[[ Working data, beginning ]]

(** * Smoothieware Z-probe and comprehensive delta calibration

    A shallow embedding of [src/modules/tools/zprobe/ZProbe.cpp] and of the
    comprehensive delta strategy that drives it, together with the properties
    of the probing state machine and of the calibration routines.

    Conventions of the embedding
    - a C++ [float] is idealised as an exact rational ([Q]); a [NAN] argument
      of [coordinated_move] is [None];
    - [int] and [uint32_t] values are [Z]; conversions that the C++ code
      performs are written out ([f2uiz], [f2iz], [wrap32]);
    - the firmware runs on one foreground thread that yields with
      [call_event(ON_IDLE)]; everything the hardware and the interrupt
      handlers do while the foreground is suspended is a list of [Event]s,
      one list per yield (a [Slot]).  A schedule ([Env]) is the list of the
      slots still to come;
    - a method of the firmware is a function in the monad [M], which threads
      the schedule and the machine state and can stop with a [Crash]
      (undefined behaviour of the C++ code) or be [Starved] (the schedule ran
      out while the code was still polling). *)

From Stdlib Require Import ZArith QArith Qminmax Qround Qabs.
From Stdlib Require Import List String Ascii Bool Lia.
Import ListNotations.

Open Scope Z_scope.

(** ** Numbers *)

Definition float := Q.
Bind Scope Q_scope with float.

Definition fleb (a b : float) : bool := Qle_bool a b.
Definition fltb (a b : float) : bool := negb (Qle_bool b a).
Definition feqb (a b : float) : bool := Qeq_bool a b.

(** [floorf] and the conversion of a float to an unsigned 32-bit integer.
    Outside [0, 2^32) the C++ conversion is undefined; the embedding takes the
    saturating result of the ARM run-time helper. *)
Definition floorf (a : float) : float := inject_Z (Qfloor a).

Definition uint32_max : Z := 2 ^ 32 - 1.
Definition int_max : Z := 2 ^ 31 - 1.
Definition int_min : Z := - 2 ^ 31.

Definition f2uiz (a : float) : Z := Z.min (Z.max 0 (Qfloor a)) uint32_max.

(** Conversion of a float to [int]: truncation toward zero, saturating. *)
Definition truncf (a : float) : Z :=
  if Qle_bool 0 a then Qfloor a else Qceiling a.

Definition f2iz (a : float) : Z := Z.min (Z.max int_min (truncf a)) int_max.

Definition wrap32 (z : Z) : Z := z mod 2 ^ 32.

(** [std::minmax] over a three-element initializer list. *)
Definition min3 (a b c : float) : float := Qmin (Qmin a b) c.
Definition max3 (a b c : float) : float := Qmax (Qmax a b) c.
Definition minmax3 (a b c : float) : float * float := (min3 a b c, max3 a b c).

(** ** G-code words *)

Inductive Sink : Type :=
| KernelStreams            (* THEKERNEL->streams *)
| GcodeStream (id : nat)   (* gcode->stream *)
| NullStream.              (* StreamOutput::NullStream *)

Record Gcode : Type := mkGcode {
  has_g : bool;
  g : Z;
  subcode : Z;
  has_m : bool;
  m : Z;
  words : list (ascii * float);
  stream : nat
}.

Definition has_letter (gc : Gcode) (c : ascii) : bool :=
  existsb (fun w => Ascii.eqb (fst w) c) (words gc).

Definition get_value (gc : Gcode) (c : ascii) : float :=
  match find (fun w => Ascii.eqb (fst w) c) (words gc) with
  | Some w => snd w
  | None => 0%Q
  end.

(** ** Actuators *)

Inductive Axis : Type := X_AXIS | Y_AXIS | Z_AXIS.

Definition axis_eqb (a b : Axis) : bool :=
  match a, b with
  | X_AXIS, X_AXIS | Y_AXIS, Y_AXIS | Z_AXIS, Z_AXIS => true
  | _, _ => false
  end.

[[ Working data, end ]]

Work to complete: Retype word for word everything in the listing above from the line that holds "Definition f2uiz (a" down to the line that holds "Definition min3 (a". Keep both end lines and leave out the rest.

Exercise output:
Definition f2uiz (a : float) : Z := Z.min (Z.max 0 (Qfloor a)) uint32_max.

(** Conversion of a float to [int]: truncation toward zero, saturating. *)
Definition truncf (a : float) : Z :=
  if Qle_bool 0 a then Qfloor a else Qceiling a.

Definition f2iz (a : float) : Z := Z.min (Z.max int_min (truncf a)) int_max.

Definition wrap32 (z : Z) : Z := z mod 2 ^ 32.

(** [std::minmax] over a three-element initializer list. *)
Definition min3 (a b c : float) : float := Qmin (Qmin a b) c.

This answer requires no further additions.